Darcy’s roommate won’t be in for another day, so we snack on pretzels and peanut butter while we wait for the unit’s water heater to heat up. After, we step into the shower to wash off the grit of the drive. By the time I get her into the bed she’s come twice, once on my finger and another against the wall of her bathroom. I can’t get enough of her, and for the next day and a half, I plan to fuck her in every corner of her apartment so when I leave, every time she looks around, she’ll remember the way I make her feel.

Darcy must be thinking the same thing because the next morning, after she wakes me with kisses and I take her from the side, we start messing around in the kitchen.
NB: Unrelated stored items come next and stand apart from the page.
(** * Schema-drift detection and cache handling of [app.py]

    A shallow embedding of the drift-detection core of the Streamlit
    application [src/app.py]: the schema fingerprint ([gerar_hash_schema]),
    the drift check ([verificar_mudancas]), the module-level reaction to a
    detected change, the sidebar history and the memoised intent
    classifier ([classificar_intencao]).

    Python values are modelled as follows.
    - [str] is a list of Unicode code points ([pystr]); literals are
      written [py "..."], which decodes the UTF-8 bytes of the literal.
    - a [dict] whose iteration order is never observed is a [gmap]; a
      [set] is a [gset]; a [list] is a [list].
    - [None] is [None]; a raised exception is an explicit error result.
    - [st.session_state] is the record [SessionState], threaded through
      every function that reads or writes it. *)

From Stdlib Require Import NArith String Ascii.
From stdpp Require Import gmap sorting.

Local Open Scope N_scope.

(** ** Python strings *)

Abbreviation pystr := (list N).

Module PyStr.

(** Code points of a UTF-8 byte sequence (used only for literals, which
    are well-formed; a truncated sequence ends the decoding). *)
Fixpoint utf8_decode (bs : list N) : pystr :=
  match bs with
  | [] => []
  | b :: r =>
    if b <? 128 then b :: utf8_decode r
    else if b <? 224 then
      match r with
      | b1 :: r1 =>
        N.lor (N.shiftl (N.land b 31) 6) (N.land b1 63) :: utf8_decode r1
      | _ => []
      end
    else if b <? 240 then
      match r with
      | b1 :: b2 :: r2 =>
        N.lor (N.shiftl (N.land b 15) 12)
          (N.lor (N.shiftl (N.land b1 63) 6) (N.land b2 63)) :: utf8_decode r2
      | _ => []
      end
    else
      match r with
      | b1 :: b2 :: b3 :: r3 =>
        N.lor (N.shiftl (N.land b 7) 18)
          (N.lor (N.shiftl (N.land b1 63) 12)
             (N.lor (N.shiftl (N.land b2 63) 6) (N.land b3 63)))
          :: utf8_decode r3
      | _ => []
      end
  end.

Definition py (s : string) : pystr :=
  utf8_decode (map N_of_ascii (list_ascii_of_string s)).

(** [sep.join(l)] *)
Fixpoint join (sep : pystr) (l : list pystr) : pystr :=
  match l with
  | [] => []
  | [s] => s
  | s :: r => s ++ sep ++ join sep r
  end.

(** [s <= t] on [str]: lexicographic on code points. *)
Fixpoint leb (s t : pystr) : bool :=
  match s, t with
  | [], _ => true
  | _ :: _, [] => false
  | a :: s', b :: t' =>
    if a <? b then true else if b <? a then false else leb s' t'
  end.

Definition le (s t : pystr) : Prop := leb s t = true.

#[export] Instance le_dec : RelDecision le.
Proof. intros s t. unfold le. apply _. Defined.

(** [sorted(l)] for a list of [str].  The order is total and
    antisymmetric, so the result does not depend on the algorithm. *)
Definition sorted (l : list pystr) : list pystr := merge_sort le l.

End PyStr.

Import PyStr.

(** ** [json.dumps(obj, sort_keys=True)] for a [dict] from [str] to lists
    of [str], with the default [ensure_ascii=True] and separators. *)

Module Json.

Definition hexdigit (d : N) : N := if d <? 10 then 48 + d else 87 + d.

(** ['{0:04x}'.format(n)] *)
Definition hex4 (n : N) : pystr :=
  [hexdigit (n / 4096 mod 16); hexdigit (n / 256 mod 16);
   hexdigit (n / 16 mod 16); hexdigit (n mod 16)].

Definition u_escape (n : N) : pystr := [92; 117] ++ hex4 n.

(** The replacement of one code point in [encode_basestring_ascii]:
    [ESCAPE_DCT] first, then the [\uXXXX] forms, surrogate pairs above
    the basic plane; printable ASCII is kept. *)
Definition escape_char (c : N) : pystr :=
  if c =? 92 then [92; 92]
  else if c =? 34 then [92; 34]
  else if c =? 8 then [92; 98]
  else if c =? 12 then [92; 102]
  else if c =? 10 then [92; 110]
  else if c =? 13 then [92; 114]
  else if c =? 9 then [92; 116]
  else if (32 <=? c) && (c <=? 126) then [c]
  else if c <? 65536 then u_escape c
  else
    let n := c - 65536 in
    u_escape (N.lor 55296 (N.land (N.shiftr n 10) 1023))
      ++ u_escape (N.lor 56320 (N.land n 1023)).

Definition dumps_str (s : pystr) : pystr :=
  [34] ++ concat (map escape_char s) ++ [34].

Definition dumps_list (l : list pystr) : pystr :=
  [91] ++ join [44; 32] (map dumps_str l) ++ [93].

Definition dumps_item (kv : pystr * list pystr) : pystr :=
  dumps_str kv.1 ++ [58; 32] ++ dumps_list kv.2.

Definition key_le (a b : pystr * list pystr) : Prop := PyStr.le a.1 b.1.

#[export] Instance key_le_dec : RelDecision key_le.
Proof. intros a b. unfold key_le. apply _. Defined.

(** [sort_keys=True]: the items are written in the order of their keys. *)
Definition dumps (d : gmap pystr (list pystr)) : pystr :=
  [123] ++ join [44; 32] (map dumps_item (merge_sort key_le (map_to_list d)))
    ++ [125].

End Json.

(** ** [hashlib.md5(data).hexdigest()] (RFC 1321) on 32-bit words *)

Module MD5.

Definition mask32 : N := 4294967295.
Definition add32 (a b : N) : N := N.land (a + b) mask32.
Definition not32 (a : N) : N := N.lxor a mask32.
Definition rotl32 (x s : N) : N :=
  N.lor (N.land (N.shiftl x s) mask32) (N.shiftr x (32 - s)).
She’s so wet and hungry for me that I bend her over the kitchen table, her soaked panties crumpled on the floor and her nightgown rolled up to her shoulders. This time I make sure to prime her with my tongue until she’s on the verge. I shimmy out of my briefs and come back to hold her against me tightly, planting kisses between her shoulders. I can feel her muscles in her arms tense.

“You sure you want this?” I ask in between kisses, sliding my hands to her tits.